Avoid – Risk avoidance means discontinuing an action/activity that exposes the University to the identified risk. This may appear extreme but may be the best course of action if the risk outweighs the benefits. Example: Not conducting online payment transactions is an example of avoiding the risk of attackers hijacking the transaction to make fraudulent payments.
Mitigate- Risk mitigation means putting in place measures to reduce the risk level. This can be achieved through the deployment of security controls. Example: Implementing a firewall to restrict network traffic is an example to mitigate the risk of a system communicating with malicious external servers.
Exception/Exemption- A risk exception or exemption is when a system owner chooses not to avoid or mitigate the identified risk. Requests for exception from security controls, UTHSC IT/InfoSec Standards or Practices must be submitted in writing to the Office of Cybersecurity using TechConnect and the subsequent Security Exceptions and Exemptions to ITS Security Controls Request Form found therein. Identified risks using the Security Standards Exception/Exemption process must be periodically reassessed according to the timeframes illustrated in Figure 8 below. The Security Exceptions and Exemptions to ITS Security Controls Request Form must be signed by an authorized signer with the appropriate level of authority indicated on Figure 8.
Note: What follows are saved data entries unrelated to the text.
(** What a value returned by the [response.ok] branch of the classifier
    call is. *)
Lemma orchestrator_on_ok_returned (env : Env) (result v : Js) (w w' : World) :
  Orchestrator.on_ok env result w = (Ret v, w') ->
  exists jsonText,
    candidate_text result = inr jsonText
    /\ ((truthy jsonText = true
         /\ exists text, ToString jsonText = inr text /\ JSON_parse env text = ParseOk v)
        \/ (truthy jsonText = false /\ v = Orchestrator.lacked_content)).
Proof.
  unfold Orchestrator.on_ok. intros H.
  destruct (candidate_text result) as [m|jsonText]; [discriminate H|].
  exists jsonText. split; [reflexivity|].
  destruct (truthy jsonText).
  - left. split; [reflexivity|].
    destruct (ToString jsonText) as [m|text]; [discriminate H|].
    destruct (JSON_parse env text) as [v0|m] eqn:P; [|discriminate H].
    inversion H; subst. exists text. split; [reflexivity | exact P].
  - right. split; [reflexivity|]. now inversion H.
Qed.

(** The [response.ok] branch of the classifier call on the errors of
    [raised_in_attempt]. *)
Lemma classifier_attempt_raised (env : Env) (userQuery : string)
      (r i : nat) (delay : Z) (w : World) (m : string) :
  raised_in_attempt env (net env (fetched w)) m ->
  classifier_loop env userQuery (S r) i delay w
  = if (i <? MAX_RETRIES - 1)%nat && connectivity_message m then
      classifier_loop env userQuery r (S i) (delay * 2)
        (sleep delay (snd (fetch env (Orchestrator.payload userQuery) w)))
    else
      (Thrown (Orchestrator.rethrow m),
       console_error Orchestrator.fatal_label
         (snd (fetch env (Orchestrator.payload userQuery) w))).
Proof.
  intros H. unfold classifier_loop.
  remember (net env (fetched w)) as o eqn:Hnet. symmetry in Hnet.
  destruct H as [m|status m Hok|status result m Hok Hc
                |status result jsonText m Hok Hc Ht Hs
                |status result jsonText text m Hok Hc Ht Hs Hp].
  - now apply fetch_rejected_attempt.
  - now apply (body_rejected_attempt _ _ _ _ _ _ _ _ r i delay w status m).
  - apply (ok_response_raises _ _ _ _ _ _ _ _ r i delay w status result m);
      [exact Hnet | exact Hok |].
    unfold Orchestrator.on_ok. now rewrite Hc.
  - apply (ok_response_raises _ _ _ _ _ _ _ _ r i delay w status result m);
      [exact Hnet | exact Hok |].
    unfold Orchestrator.on_ok. now rewrite Hc, Ht, Hs.
  - apply (ok_response_raises _ _ _ _ _ _ _ _ r i delay w status result m);
      [exact Hnet | exact Hok |].
    unfold Orchestrator.on_ok. now rewrite Hc, Ht, Hs, Hp.
Qed.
As a general guidance, a control is considered appropriate and relevant to a risk when it reduces risk likelihood or reduces risk impact and the control itself does not generate more risk than the risk it is implemented to protect against. Mitigation efforts must be prioritized based on the level of risk to the University. The Risk Level and associated Mitigation Timeframe are illustrated in Figure 8 below.

Figure 8

Whichever risk response option is taken, senior management (with the appropriate level of authority and accountability) within the University must formally approve the selected risk response and monitor any remediation/mitigation activities.